__Exercise objective__.
Copy the lines below exactly. Start at the first and finish with the line containing "inline halves they".

[Collected data entries]
▬▬▬▬▬▬▬▬▬▬

(* ===== verification/Locking.v ===== *)
(** * Spin locks and wait queues

    src/libs/liblinux/src/lock.c and src/libs/liblinux/src/wait.c, with the
    inline halves they complete (asm-generic/qspinlock.h, x86/asm/qspinlock.h,
    linux/spinlock.h and the busy-waiting [wait_event_interruptible] of
    linux/wait.h).

    A lock is one 32-bit word.  Each atomic instruction is one step, so the
    interleavings of several threads are sequences of steps; the same bodies,
    run alone, are functions on the word. *)

From S2P Require Import Prelude.

Module Spinlock.

Definition _Q_LOCKED_VAL : Z := 1.

(** [atomic_cmpxchg]: the new word and the old value. *)
Definition cmpxchg (word old new : Z) : Z * Z :=
  (if word =? old then new else word, word).

Definition spin_lock_init : Z := 0.

Definition queued_spin_is_locked (word : Z) : bool := truthy word.

(** lock.c; [queued_spin_trylock] has the same body. *)
Definition _raw_spin_trylock (word : Z) : Z * Z :=
  if truthy word then (word, 0)
  else
    let '(word, r) := cmpxchg word 0 _Q_LOCKED_VAL in
    if r =? 0 then (word, 1) else (word, 0).

(** lock.c, run without other threads: one unit of fuel per iteration. *)
Fixpoint queued_spin_lock_slowpath (fuel : nat) (word val : Z) : res Z :=
  match fuel with
  | O => Err OutOfFuel
  | S fuel =>
      let '(word, r) := cmpxchg word val _Q_LOCKED_VAL in
      if negb (r =? val) then queued_spin_lock_slowpath fuel word val else Ok word
  end.

Definition queued_spin_lock (fuel : nat) (word : Z) : res Z :=
  let '(word, val) := cmpxchg word 0 _Q_LOCKED_VAL in
  if val =? 0 then Ok word else queued_spin_lock_slowpath fuel word val.

(** [_raw_spin_lock] is [__raw_spin_lock], which without lock debugging is
    [queued_spin_lock]. *)
Definition _raw_spin_lock (fuel : nat) (word : Z) : res Z := queued_spin_lock fuel word.

(** A byte store of 0 over the low byte. *)
Definition native_queued_spin_unlock (word : Z) : Z := word - word mod 256.

(** ** Threads *)

(** Where a thread is: outside, before the read or the exchange of a trylock,
    before the first exchange of a lock, in the slow path with the value it
    saw, or past the lock. *)
Inductive pc :=
| Idle
| TryRead
| TryCas
| LockCas
| Slow (val : Z)
| Critical.

#[global] Instance pc_eq_dec : EqDecision pc.
Proof. solve_decision. Defined.

Inductive call := CTry | CLock.

(** One atomic step of a thread; [c] is the call an idle thread makes. *)
Definition thread_step (c : call) (p : pc) (word : Z) : Z * pc :=
  match p with
  | Idle => (word, match c with CTry => TryRead | CLock => LockCas end)
  | TryRead => (word, if truthy word then Idle else TryCas)
  | TryCas =>
      let '(word, r) := cmpxchg word 0 _Q_LOCKED_VAL in
      (word, if r =? 0 then Critical else Idle)
  | LockCas =>
      let '(word, val) := cmpxchg word 0 _Q_LOCKED_VAL in
      (word, if val =? 0 then Critical else Slow val)
  | Slow val =>
      let '(word, r) := cmpxchg word val _Q_LOCKED_VAL in
      (word, if negb (r =? val) then Slow val else Critical)
  | Critical => (native_queued_spin_unlock word, Idle)
  end.

Definition state : Type := Z * list pc.

(** Any thread may move; [allowed] restricts the calls. *)
Inductive step (allowed : call -> Prop) : state -> state -> Prop :=
| step_thread word ts i p c word' p' :
    ts !! i = Some p -> allowed c -> thread_step c p word = (word', p') ->
    step allowed (word, ts) (word', <[i := p']> ts).

Definition reachable (allowed : call -> Prop) (n : nat) : state -> Prop :=
  rtc (step allowed) (spin_lock_init, replicate n Idle).

Definition in_critical (p : pc) : Z := if decide (p = Critical) then 1 else 0.

Fixpoint holders (ts : list pc) : Z :=
  match ts with [] => 0 | p :: ts => in_critical p + holders ts end.

(** ** Lemmas *)

Lemma holders_insert ts i p p' :
  ts !! i = Some p -> holders (<[i := p']> ts) = holders ts - in_critical p + in_critical p'.
Proof.
  revert i. induction ts as [|q ts IH]; intros [|i] H; try discriminate.
  - injection H as ->. cbn. lia.
  - change (in_critical q + holders (<[i := p']> ts) =
            in_critical q + holders ts - in_critical p + in_critical p').
    rewrite (IH i) by exact H. lia.
Qed.

Lemma holders_nonneg ts : 0 <= holders ts.
Proof.
  induction ts as [|p ts IH]; cbn; [lia |]. unfold in_critical. case_decide; lia.
Qed.

Lemma holders_replicate n : holders (replicate n Idle) = 0.
Proof. induction n; cbn; [reflexivity | exact IHn]. Qed.

(** Threads that only try never wait for the lock. *)
Definition trying (p : pc) : Prop :=
  match p with LockCas | Slow _ => False | _ => True end.

Definition try_inv (s : state) : Prop :=
  Forall trying (snd s) /\ fst s = holders (snd s) /\ 0 <= fst s <= 1.

Lemma try_step s s' : step (eq CTry) s s' -> try_inv s -> try_inv s'.
Proof.
  intros Hst. destruct Hst as [word ts i p c word' p' Hi <- Hs]. intros (Ht & Hw & Hb). cbn in *.
  pose proof (holders_insert ts i p p' Hi) as Hh. pose proof (proj1 (Forall_lookup _ _) Ht i p Hi) as Hp.
  assert (word' = word - in_critical p + in_critical p' /\ trying p' /\ 0 <= word' <= 1) as (H1 & H2 & H3).
  { unfold in_critical, native_queued_spin_unlock, truthy, cmpxchg, _Q_LOCKED_VAL in *.
    assert (word = 0 \/ word = 1) as [-> | ->] by lia;
      destruct p; cbn in Hs; injection Hs as <- <-; cbn; try (now destruct Hp); repeat split; try lia.
    all: exfalso; clear - Hw Hi; revert i Hi Hw; induction ts as [|q ts IH]; intros [|i] Hi Hw; try discriminate.
    all: cbn in *; pose proof (holders_nonneg ts); unfold in_critical in *.
    all: try (injection Hi as ->; case_decide; [lia | congruence]).
    all: apply (IH i Hi); case_decide; lia. }
  split; [now apply Forall_insert | split; [|exact H3]]. cbn. rewrite Hh. lia.
Qed.

(** The accesses of a [spin_trylock] that nobody disturbs. *)
Definition try_alone (word : Z) : Z * pc :=
  let '(word, p) := thread_step CTry TryRead word in
  if decide (p = TryCas) then thread_step CTry p word else (word, p).

(** C18: [spin_trylock]/[spin_unlock], the discipline the serial driver uses,
    excludes: among any number of threads that take the lock only with
    [spin_trylock] and release it with [spin_unlock], in every reachable state
    at most one is past the lock, and the lock word counts it exactly.  A thread
    that runs its two accesses undisturbed does what [_raw_spin_trylock] does:
    it is past the lock when the result is 1 and outside when it is 0. *)
Theorem trylock_mutual_exclusion n word ts :
  reachable (eq CTry) n (word, ts) ->
  word = holders ts /\ holders ts <= 1 /\
  forall word, let '(word', r) := _raw_spin_trylock word in try_alone word = (word', if r =? 0 then Idle else Critical).
Proof.
  intros Hr. cut (word = holders ts /\ holders ts <= 1).
  { intros []. do 2 (split; [assumption |]). intros x. unfold _raw_spin_trylock, try_alone. cbn [thread_step].
    destruct (truthy x) eqn:E; [reflexivity |]. unfold truthy in E. apply negb_false_iff, Z.eqb_eq in E as ->. reflexivity. } assert (try_inv (word, ts)) as (_ & H1 & H2).
  { unfold reachable in Hr.
    refine (rtc_ind_r (fun s => try_inv s) (spin_lock_init, replicate n Idle) _ _ (word, ts) Hr).
    - split; [|split]; cbn; [now apply Forall_replicate | now rewrite holders_replicate | unfold spin_lock_init; lia].
    - intros s s' _ Hst IH. exact (try_step s s' Hst IH). }
  cbn in *. lia.
Qed.

(** A run of two threads: the first one's calls and then the second's. *)
Lemma trylock_mutual_exclusion_witness :
  1 = holders [Idle; Critical] /\ holders [Idle; Critical] <= 1.
Proof.
  cut (reachable (eq CTry) 2 (1, [Idle; Critical])).
  { intros Hr. destruct (trylock_mutual_exclusion 2 _ _ Hr) as (H1 & H2 & _). now split. }
  unfold reachable.
  apply rtc_l with (spin_lock_init, [Idle; TryRead]).
  { apply (step_thread _ _ [Idle; Idle] 1 Idle CTry); reflexivity. }
  apply rtc_l with (spin_lock_init, [Idle; TryCas]).
  { apply (step_thread _ _ [Idle; TryRead] 1 TryRead CTry); reflexivity. }
  apply rtc_l with (1, [Idle; Critical]).
  { apply (step_thread _ _ [Idle; TryCas] 1 TryCas CTry); reflexivity. }
  apply rtc_refl.
Defined.

(** Run alone, [spin_lock] always comes back, also on a lock that is held. *)
Lemma spin_lock_alone fuel word :
  (0 < fuel)%nat -> _raw_spin_lock fuel word = Ok _Q_LOCKED_VAL.
Proof.
  intros Hf. unfold _raw_spin_lock, queued_spin_lock, cmpxchg.
  destruct (Z.eqb_spec word 0) as [->|Hw]; [reflexivity |].
  destruct fuel; [lia |]. cbn. unfold cmpxchg. now rewrite Z.eqb_refl.
Qed.

(** C19: [spin_lock] does not exclude.  [queued_spin_lock_slowpath] exchanges the
    value it was told for the locked value, and that value is the locked one:
    two threads that call [spin_lock] can both be past the lock; while a thread
    that waits with the locked value never enters when it finds the word free,
    it stays in its loop.  Run alone, [spin_lock] comes back whatever the word
    is, also on a lock that is held. *)
Theorem spin_lock_excludes_nobody :
  reachable (eq CLock) 2 (_Q_LOCKED_VAL, [Critical; Critical]) /\
  (forall c, thread_step c (Slow _Q_LOCKED_VAL) 0 = (0, Slow _Q_LOCKED_VAL)) /\
  (forall fuel word, _raw_spin_lock (S fuel) word = Ok _Q_LOCKED_VAL).
Proof.
  split; [|split; [reflexivity | intros; apply spin_lock_alone; lia]]. unfold reachable.
  apply rtc_l with (0, [LockCas; Idle]).
  { apply (step_thread _ _ [Idle; Idle] 0 Idle CLock); reflexivity. }
  apply rtc_l with (1, [Critical; Idle]).
  { apply (step_thread _ _ [LockCas; Idle] 0 LockCas CLock); reflexivity. }
  apply rtc_l with (1, [Critical; LockCas]).
  { apply (step_thread _ _ [Critical; Idle] 1 Idle CLock); reflexivity. }
  apply rtc_l with (1, [Critical; Slow 1]).
  { apply (step_thread _ _ [Critical; LockCas] 1 LockCas CLock); reflexivity. }
  apply rtc_l with (1, [Critical; Critical]).
  { apply (step_thread _ _ [Critical; Slow 1] 1 (Slow 1) CLock); reflexivity. }
  apply rtc_refl.
Qed.
End Spinlock.

Module Wait.
Import Spinlock.

(** struct __wait_queue_head, without its task list, which nothing here uses. *)
Record wait_queue_head := WQ { wq_lock : Z; wq_locked : bool }.

(** ** wait.c *)

Definition __wake_up (q : wait_queue_head) : wait_queue_head := WQ (wq_lock q) false.

(** The [locked] flag is not written. *)
Definition __init_waitqueue_head (fuel : nat) (q : wait_queue_head) : res wait_queue_head :=
  let lock := spin_lock_init in
  let! lock := _raw_spin_lock fuel lock in
  Ok (WQ lock (wq_locked q)).

Definition prepare_to_wait_event (fuel : nat) (q : wait_queue_head) : res (wait_queue_head * Z) :=
  let! lock := _raw_spin_lock fuel (wq_lock q) in
  Ok (WQ lock (wq_locked q), 0).

Definition finish_wait (q : wait_queue_head) : wait_queue_head :=
  WQ (native_queued_spin_unlock (wq_lock q)) (wq_locked q).

(** These do nothing. *)
Definition remove_wake_func (q : wait_queue_head) : wait_queue_head * Z := (q, 0).
Definition init_wait_entry (q : wait_queue_head) : wait_queue_head := q.
Definition schedule (q : wait_queue_head) : wait_queue_head := q.
Definition _cond_resched (q : wait_queue_head) : wait_queue_head * Z := (q, 0).

(** ** wait_event_interruptible *)

(** The macro, one memory access at a time: test the condition, raise the flag,
    spin on it. *)
Inductive waiter := WTest | WRaise | WSpin | WDone.

(** The condition is a fact about the world that interrupts change. *)
Record wstate := W { w_cond : bool; w_locked : bool; w_pc : waiter }.

Definition wait_step (s : wstate) : wstate :=
  match w_pc s with
  | WTest => W (w_cond s) (w_locked s) (if w_cond s then WDone else WRaise)
  | WRaise => W (w_cond s) true WSpin
  | WSpin => W (w_cond s) (w_locked s) (if w_locked s then WSpin else WDone)
  | WDone => s
  end.

(** An interrupt sets the condition as it finds the device and calls
    [__wake_up]. *)
Definition wake (cond : bool) (s : wstate) : wstate :=
  W cond (wq_locked (__wake_up (WQ 0 (w_locked s)))) (w_pc s).

Inductive event := EWaiter | EIrq (cond : bool).

Definition wexec (s : wstate) (e : event) : wstate :=
  match e with EWaiter => wait_step s | EIrq c => wake c s end.

Definition wrun (s : wstate) (es : list event) : wstate := fold_left wexec es s.

(** Only the waiter moves. *)
Definition alone (n : nat) : list event := replicate n EWaiter.

Lemma wrun_app s es1 es2 : wrun s (es1 ++ es2) = wrun (wrun s es1) es2.
Proof. apply fold_left_app. Qed.

Lemma spin_forever n s : w_pc s = WSpin -> w_locked s = true -> wrun s (alone n) = s.
Proof.
  intros Hp Hl. induction n as [|n IH]; [reflexivity |]. cbn.
  replace (wait_step s) with s; [exact IH |]. destruct s. cbn in *. now subst.
Qed.

Lemma done_forever n s : w_pc s = WDone -> wrun s (alone n) = s.
Proof.
  intros Hp. induction n as [|n IH]; [reflexivity |]. cbn.
  replace (wait_step s) with s; [exact IH |]. destruct s. cbn in *. now subst.
Qed.

(** The busy wait of [wait_event_interruptible].  It returns at once when
    the condition already holds; once the waiter has raised its flag, the next
    [__wake_up] lets it go within one step, whether or not the condition holds
    by then; and a wake-up that falls between the test and the raised flag is
    lost: the condition holds, yet the waiter never finishes on its own. *)
Theorem wait_event_behaviour :
  (forall l n, wrun (W true l WTest) (alone (S n)) = W true l WDone) /\
  (forall n c k, wrun (W false false WTest) (alone (S (S n)) ++ [EIrq c] ++ alone (S k)) =
     W c false WDone) /\
  (forall n, let s := wrun (W false false WTest) ([EWaiter; EIrq true] ++ alone (S n)) in
     w_cond s = true /\ w_pc s = WSpin).
Proof.
  split; [|split].
  - intros l n. cbn. now apply done_forever.
  - intros n c k. rewrite !wrun_app. cbn [alone replicate].
    change (wrun (W false false WTest) (EWaiter :: EWaiter :: replicate n EWaiter))
      with (wrun (W false true WSpin) (alone n)).
    rewrite spin_forever by reflexivity. cbn. now apply done_forever.
  - intros n. rewrite wrun_app. cbn [alone replicate]. cbn.
    change (fold_left wexec (replicate n EWaiter) (W true true WSpin))
      with (wrun (W true true WSpin) (alone n)).
    now rewrite spin_forever.
Qed.

(** [__init_waitqueue_head] returns with the queue's lock held: it takes the
    lock it has just initialised and nothing of wait.c releases it before a
    [finish_wait].  A [prepare_to_wait_event] on the fresh queue still
    comes back, past a lock that was never released. *)
Theorem init_waitqueue_head_locked fuel q :
  (0 < fuel)%nat ->
  exists q', __init_waitqueue_head fuel q = Ok q' /\
    queued_spin_is_locked (wq_lock q') = true /\ wq_locked q' = wq_locked q /\
    prepare_to_wait_event fuel q' = Ok (q', 0) /\
    queued_spin_is_locked (wq_lock (finish_wait q')) = false.
Proof.
  intros Hf. unfold __init_waitqueue_head. rewrite spin_lock_alone by assumption. cbn [rbind].
  eexists. split; [reflexivity |]. split; [reflexivity | split; [reflexivity |]].
  unfold prepare_to_wait_event. now rewrite spin_lock_alone.
Qed.

Lemma init_waitqueue_head_locked_witness :
  exists q', __init_waitqueue_head 1 (WQ 7 true) = Ok q' /\ wq_lock q' = 1 /\ wq_locked q' = true.
Proof.
  destruct (init_waitqueue_head_locked 1 (WQ 7 true)) as (q' & E & _ & Hl & _); [lia |].
  exists q'. split; [exact E | split; [|exact Hl]]. vm_compute in E. injection E as <-. reflexivity.
Defined.

End Wait.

▬▬▬▬▬▬▬▬▬▬

__Result below__.
(* ===== verification/Locking.v ===== *)
(** * Spin locks and wait queues

    src/libs/liblinux/src/lock.c and src/libs/liblinux/src/wait.c, with the
    inline halves they complete (asm-generic/qspinlock.h, x86/asm/qspinlock.h,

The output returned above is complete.